Lines with the word "machine" are the ones wanted. Copy each of them from the entries below.

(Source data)
BEGIN
Lemma sub_nonneg (F S : double) :
  pos_or_zero F -> pos_or_zero S -> (val S <= val F)%R ->
  SFleb (S754_zero false) (SFsub 53 1024 F S) = true.
Proof.
  intros [->|(m1 & e1 & ->)] [->|(m2 & e2 & ->)] Hle.
  - reflexivity.
  - exfalso. rewrite val_pos_finite in Hle. cbn [val] in Hle.
    pose proof (p2_pos e2). assert (0 < IZR (Zpos m2))%R by (apply IZR_lt; lia).
    assert (0 < IZR (Zpos m2) * p2 e2)%R by (apply Rmult_lt_0_compat; lra). lra.
  - reflexivity.
  - rewrite !val_pos_finite in Hle.
    rewrite <- (shl_align_val m1 e1 (Z.min e1 e2)) in Hle by lia.
    rewrite <- (shl_align_val m2 e2 (Z.min e1 e2)) in Hle by lia.
    unfold SFsub, cond_Zopp. cbv beta iota zeta.
    set (a := fst (shl_align m1 e1 (Z.min e1 e2))) in *.
    set (b := fst (shl_align m2 e2 (Z.min e1 e2))) in *.
    assert (Hab : Zpos b <= Zpos a).
    { apply le_IZR. pose proof (p2_pos (Z.min e1 e2)).
      apply (Rmult_le_reg_r (p2 (Z.min e1 e2))); assumption. }
    unfold binary_normalize.
    destruct (Zpos a - Zpos b) as [|p|p] eqn:Ed; [reflexivity | | lia].
    unfold binary_round. destruct (shl_align p (Z.min e1 e2) _) as [mz ez].
    apply round_aux_nonneg. lia.
Qed.

Lemma approx_mono (x1 x2 : R) (f1 f2 : double) :
  approx x1 f1 -> approx x2 f2 -> (x1 <= x2)%R -> (val f1 <= val f2)%R.
Proof.
  intros [[Hx1 ->]|[Hx1 H1]] [[Hx2 ->]|[Hx2 H2]] Hle; cbn [val].
  - lra.
  - left. apply (rounds_to_pos _ _ H2).
  - lra.
  - exact (rounds_to_mono _ _ _ _ H1 H2 Hle).
Qed.

Lemma approx_nonneg (x : R) (f : double) : approx x f -> (0 <= val f)%R.
Proof.
  intros [[_ ->]|[_ H]]; cbn [val]; [lra|]. left. apply (rounds_to_pos _ _ H).
Qed.

Lemma approx_shape (x : R) (f : double) :
  approx x f -> pos_or_zero f.
Proof.
  intros [[_ ->]|[_ H]]; [left; reflexivity|right].
  apply (rounds_to_pos _ _ H).
Qed.

Lemma rounds_to_digits (x : R) (f : double) :
  rounds_to x f -> exists m e, f = S754_finite false m e /\ Zpos (digits2_pos m) = 53.
Proof. intros (k & N & M & E & _ & _ & _ & _ & -> & _ & HM). eauto. Qed.

Lemma rounds_to_bounds (x : R) (f : double) :
  rounds_to x f -> (x / 2 < val f <= 2 * x)%R.
Proof.
  intros Hr. destruct (rounds_to_val _ _ Hr) as (k & N & [Hx1 Hx2] & _ & [HN1 HN2] & ->).
  assert (Ek : p2 k = (2 * p2 (k - 1))%R)
    by (replace k with (1 + (k - 1)) at 1 by lia; rewrite p2_add, p2_1; reflexivity).
  assert (E1 : p2 (k - 1) = (IZR (2 ^ 52) * p2 (k - 53))%R)
    by (rewrite p2_IZR, <- p2_add by lia; f_equal; lia).
  assert (E2 : p2 k = (IZR (2 ^ 53) * p2 (k - 53))%R)
    by (rewrite p2_IZR, <- p2_add by lia; f_equal; lia).
  pose proof (p2_pos (k - 53)).
  apply IZR_le in HN1. apply IZR_le in HN2.
  split.
  - assert (IZR (2 ^ 52) * p2 (k - 53) <= IZR N * p2 (k - 53))%R
      by (apply Rmult_le_compat_r; lra). lra.
  - assert (IZR N * p2 (k - 53) <= IZR (2 ^ 53) * p2 (k - 53))%R
      by (apply Rmult_le_compat_r; lra). lra.
Qed.
(** * x62-fancontrol: a shallow embedding of [x62-fancontrol.c]

    The program talks to the embedded controller (EC) of the X62 laptop
    through the I/O ports 0x68 (data) and 0x6C (status/command) and runs a
    hysteresis loop that maps the temperature to a fan speed.

    Conventions of the embedding:
    - C [int], [long] and [unsigned char] values are [Z]; every value that the
      program stores in an [unsigned char] is reduced modulo 256 where the
      program converts it;
    - the [levels] array is a [list temp_level]; reading [levels[i]] outside
      of the list is undefined behaviour in C and is the result [Undefined]
      (or [None] for the pure part) here;
    - everything the process does to the outside world ([inb], [outb],
      [usleep], [printf], [ioperm], libpci calls) is an [event] that is
      appended to a trace; what the outside world answers is given by a
      [machine];
    - [exit(status)] is the result [Exited status]. *)

From Stdlib Require Import ZArith String Ascii Lia.
From stdpp Require Import prelude strings.
From Equations Require Import Equations.

Local Open Scope Z_scope.

(** ** The level table (lines 158-191) *)

(* struct temp_level *)
Record temp_level : Type := TempLevel {
  enter : Z;     (* the temperature at which this level is entered *)
  leave : Z;     (* the temperature at which this level is left *)
  fan_speed : Z  (* the fan speed for this level *)
}.

Definition default_levels : list temp_level :=
  [ TempLevel 40 0 100;
    TempLevel 55 40 99;
    TempLevel 65 45 60;
    TempLevel 70 55 20;
    TempLevel 85 60 1 ].

Definition num_default_levels : Z := 5.

(** [levels[i]]: [None] stands for an access outside of the array. *)
Definition level_at (levels : list temp_level) (i : Z) : option temp_level :=
  if 0 <=? i then levels !! Z.to_nat i else None.

(** ** The outside world *)

(* an argument of a printf-style call *)
Inductive parg : Type :=
| PInt (z : Z)
| PStr (s : string).

(* struct pci_dev, reduced to the two fields the program reads *)
Record pci_dev : Type := PciDev {
  vendor_id : Z;
  device_id : Z
}.

Inductive event : Type :=
| EInb (port value : Z)                      (* value = inb(port) *)
| EOutb (value port : Z)                     (* outb(value, port) *)
| EUsleep (usec : Z)                         (* usleep(usec) *)
| EStdout (fmt : string) (args : list parg)  (* printf(fmt, args) *)
| EStderr (fmt : string) (args : list parg)  (* fprintf(stderr, fmt, args) *)
| EIoperm (from num turn_on ret : Z)         (* ret = ioperm(from, num, turn_on) *)
| EPciAlloc
| EPciInit
| EPciScanBus
| EPciWriteLong (dev : pci_dev) (pos value : Z)
| EPciCleanup.

(* oldest event first *)
Definition trace : Type := list event.

(** What the hardware and the operating system answer.  The value read from
    a port may depend on everything that happened before. *)
Record machine : Type := Machine {
  port_read : trace -> Z -> Z;        (* the byte a port delivers *)
  ioperm_ret : Z -> Z -> Z;           (* return value of ioperm(from, num, 1) *)
  strerror_errno : Z -> Z -> string;  (* strerror(errno) after that call *)
  pci_devices : list pci_dev          (* pacc->devices after pci_scan_bus *)
}.

(** ** Results and the monad of the process *)

Inductive result (A : Type) : Type :=
| Ok (a : A)             (* the call returned *)
| Exited (status : Z)    (* exit(status) was called *)
| Undefined              (* an array was read out of its bounds *)
| Running.               (* the poll loop was cut off after the given ticks *)
Arguments Ok {A} a.
Arguments Exited {A} status.
Arguments Undefined {A}.
Arguments Running {A}.

Definition M (A : Type) : Type := trace -> result A * trace.

#[global] Instance M_ret : MRet M := fun A a tr => (Ok a, tr).

#[global] Instance M_bind : MBind M := fun A B f c tr =>
  match c tr with
  | (Ok a, tr1) => f a tr1
  | (Exited s, tr1) => (Exited s, tr1)
  | (Undefined, tr1) => (Undefined, tr1)
  | (Running, tr1) => (Running, tr1)
  end.

Definition emit (e : event) : M unit := fun tr => (Ok tt, tr ++ [e]).

Definition exit {A : Type} (status : Z) : M A := fun tr => (Exited status, tr).

Definition undefined {A : Type} : M A := fun tr => (Undefined, tr).

Definition running {A : Type} : M A := fun tr => (Running, tr).

Definition printf (fmt : string) (args : list parg) : M unit :=
  emit (EStdout fmt args).

Definition fprintf_stderr (fmt : string) (args : list parg) : M unit :=
  emit (EStderr fmt args).

Definition usleep (usec : Z) : M unit := emit (EUsleep usec).

Definition outb (value port : Z) : M unit := emit (EOutb value port).

(* "\n" and "\t" of the C string literals *)
Definition NL : string := String (ascii_of_nat 10) EmptyString.
Definition TAB : string := String (ascii_of_nat 9) EmptyString.

(** ** Fatal errors (lines 11-28) *)

Definition vdie_status {A : Type} (status : Z) (msg : string) (args : list parg) : M A :=
  fprintf_stderr "x62-fancontrol: " [];;
  fprintf_stderr msg args;;
  fprintf_stderr NL [];;       (* fputc('\n', stderr) *)
  exit status.

Definition die_status {A : Type} (status : Z) (msg : string) (args : list parg) : M A :=
  vdie_status status msg args.

Definition die {A : Type} (msg : string) (args : list parg) : M A :=
  vdie_status 1 msg args.

Section Process.

Context (m : machine).

(* inb returns an unsigned char *)
Definition inb (port : Z) : M Z := fun tr =>
  let v := port_read m tr port `mod` 256 in (Ok v, tr ++ [EInb port v]).

(** ** Fan control and temperature (lines 33-131) *)

Definition ioperm (from num turn_on : Z) : M Z := fun tr =>
  let r := ioperm_ret m from num in (Ok r, tr ++ [EIoperm from num turn_on r]).

Definition get_perm (from num : Z) : M unit :=
  err ← ioperm from num 1;
  if err =? 0 then mret tt
  else die "Could not set permission from 0x%x to 0x%x: %s"
           [PInt from; PInt (from + num - 1); PStr (strerror_errno m from num)].

Definition get_perms : M unit :=
  printf ("Getting IO ports permissions" +:+ NL) [];;
  get_perm 0x4E 2;;
  get_perm 0x68 1;;
  get_perm 0x6C 1.

(* the [while (current_device)] loop; [device] is NULL when it is [None] *)
Fixpoint match_devices (current_device : list pci_dev) (device : option pci_dev)
  : M (option pci_dev) :=
  match current_device with
  | [] => mret device
  | d :: next =>
      printf ("    Testing device %x:%x" +:+ NL) [PInt (vendor_id d); PInt (device_id d)];;
      device' ←
        (if (vendor_id d =? 0x8086) && (device_id d =? 0x9cc3) then
           printf ("      Match!" +:+ NL) [];;
           match device with
           | Some _ => die "Matched multiple devices!" []
           | None => mret (Some d)
           end
         else mret device);
      match_devices next device'
  end.

(* pci_init and pci_scan_bus are taken to succeed *)
Definition initialize_pci : M unit :=
  emit EPciAlloc;;
  printf ("  Initializing PCI" +:+ NL) [];;
  emit EPciInit;;
  emit EPciScanBus;;
  printf ("  Finding PCI device" +:+ NL) [];;
  device ← match_devices (pci_devices m) None;
  match device with
  | None => die "Could not match any device!" []
  | Some d =>
      printf ("  Setting PCI config" +:+ NL) [];;
      emit (EPciWriteLong d 0x84 0x40069);;
      emit EPciCleanup
  end.

(* the loop of wait_0x6C_second_bit_unset; returns the final [set] *)
Equations? second_bit_loop (counter : Z) (set : bool) : M bool
  by wf (Z.to_nat (1001 - counter)) lt :=
  second_bit_loop counter set with decide (counter <= 1000), set := {
    | left _, true =>
        usleep 1000;;  (* 1ms *)
        v ← inb 0x6C;
        second_bit_loop (counter + 1) (Z.land v 2 =? 2)
    | _, _ => mret set }.
Proof. lia. Qed.

(* lines 83-94 *)
Definition wait_0x6C_second_bit_unset : M unit :=
  let counter := 0 in
  v ← inb 0x6C;
  set ← second_bit_loop counter (Z.land v 2 =? 2);
  if set : bool then die_status 2 "The second bit of 0x6C didn't reset!" []
  else mret tt.

(* the loop of wait_0x6C_first_bit_set; returns the final [unset] *)
Equations? first_bit_loop (counter : Z) (unset : bool) : M bool
  by wf (Z.to_nat (1001 - counter)) lt :=
  first_bit_loop counter unset with decide (counter <= 1000), unset := {
    | left _, true =>
        usleep 1000;;  (* 1ms *)
        v ← inb 0x6C;
        first_bit_loop (counter + 1) (Z.land v 1 =? 0)
    | _, _ => mret unset }.
Proof. lia. Qed.

(* lines 96-107 *)
Definition wait_0x6C_first_bit_set : M unit :=
  let counter := 0 in
  v ← inb 0x6C;
  unset ← first_bit_loop counter (Z.land v 1 =? 0);
  if unset : bool then die_status 2 "The first bit of 0x6C didn't get set!" []
  else mret tt.

Definition set_0x6C (val : Z) : M unit :=
  wait_0x6C_second_bit_unset;;
  outb val 0x6C;;
  wait_0x6C_second_bit_unset.

Definition unknown_communication : M unit :=
  printf ("Sending unknown commands" +:+ NL) [];;
  set_0x6C 0x33;;
  outb 0x06 0x68.

Definition read_temperature : M Z :=
  set_0x6C 0x44;;
  outb 0x00 0x68;;
  wait_0x6C_first_bit_set;;
  inb 0x68.

(* [fan_speed] is an unsigned char: the callers pass a value in 0..255 *)
Definition set_fan_speed (fan_speed : Z) : M unit :=
  set_0x6C 0x55;;
  outb fan_speed 0x68.

(* lines 133-153 *)
Definition initialize : M unit :=
  printf ("Initializing" +:+ NL) [];;
  initialize_pci;;
  get_perms;;
  printf ("Send init IO ports commands" +:+ NL) [];;
  outb 0x07 0x4E;;
  outb 0x12 0x4F;;
  outb 0x30 0x4E;;
  outb 0x00 0x4F;;
  outb 0x61 0x4E;;
  outb 0x68 0x4F;;
  outb 0x63 0x4E;;
  outb 0x6C 0x4F;;
  outb 0x30 0x4E;;
  outb 0x01 0x4F;;
  unknown_communication.

(** ** The daemon (lines 193-220) *)

(* an access to levels[i] *)
Definition read_level (levels : list temp_level) (i : Z) : M temp_level :=
  match level_at levels i with
  | Some l => mret l
  | None => undefined
  end.

(** The if / else if / else of the loop body (lines 198-214): the level
    after the sample [temp], with the lines it prints. *)
Definition level_decision (num_levels : Z) (levels : list temp_level)
    (level temp : Z) : M Z :=
  cur ← read_level levels level;
  if (temp <? leave cur) && (level >? 0) then
    printf ("  Leaving level %d since the temperature is below %d" +:+ NL)
           [PInt level; PInt (leave cur)];;
    let level := level - 1 in
    new ← read_level levels level;
    printf ("  New fan speed: %d" +:+ NL) [PInt (fan_speed new)];;
    mret level
  else
    up ← (if level <? num_levels - 1 then
            next ← read_level levels (level + 1);
            mret (temp >? enter next)
          else mret false);
    if up : bool then
      next ← read_level levels (level + 1);
      printf ("  Leaving level %d since the temperature is above %d" +:+ NL)
             [PInt level; PInt (enter next)];;
      let level := level + 1 in
      new ← read_level levels level;
      printf ("  New fan speed: %d" +:+ NL) [PInt (fan_speed new)];;
      mret level
    else
      printf ("  Fan speed: %d" +:+ NL) [PInt (fan_speed cur)];;
      (if level >? 0 then printf ("  Lower bound: %d" +:+ NL) [PInt (leave cur)]
       else mret tt);;
      (if level <? num_levels - 1 then
         next ← read_level levels (level + 1);
         printf ("  Upper bound: %d" +:+ NL) [PInt (enter next)]
       else mret tt);;
      mret level.

(* one iteration of the [while (1)] loop *)
Definition fan_manager_tick (poll_interval num_levels : Z) (levels : list temp_level)
    (level : Z) : M Z :=
  temp ← read_temperature;
  printf ("Current temperature: %d" +:+ NL) [PInt temp];;
  level ← level_decision num_levels levels level temp;
  (* we always set the level since sometimes the EC or something
     else seems to kick back in without our control *)
  cur ← read_level levels level;
  set_fan_speed (fan_speed cur);;
  usleep poll_interval;;
  mret level.

(* the first [ticks] iterations of the loop, from [level] *)
Fixpoint fan_manager_loop (ticks : nat) (poll_interval num_levels : Z)
    (levels : list temp_level) (level : Z) : M Z :=
  match ticks with
  | O => mret level
  | S ticks =>
      level ← fan_manager_tick poll_interval num_levels levels level;
      fan_manager_loop ticks poll_interval num_levels levels level
  end.

(* the loop has no exit: after [ticks] iterations the process is [Running] *)
Definition fan_manager {A : Type} (ticks : nat) (poll_interval num_levels : Z)
    (levels : list temp_level) : M A :=
  let level := 0 in
  fan_manager_loop ticks poll_interval num_levels levels level;;
  running.

End Process.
END
OUTPUT OF THE EXERCISE =>
      [machine];
Record machine : Type := Machine {
Context (m : machine).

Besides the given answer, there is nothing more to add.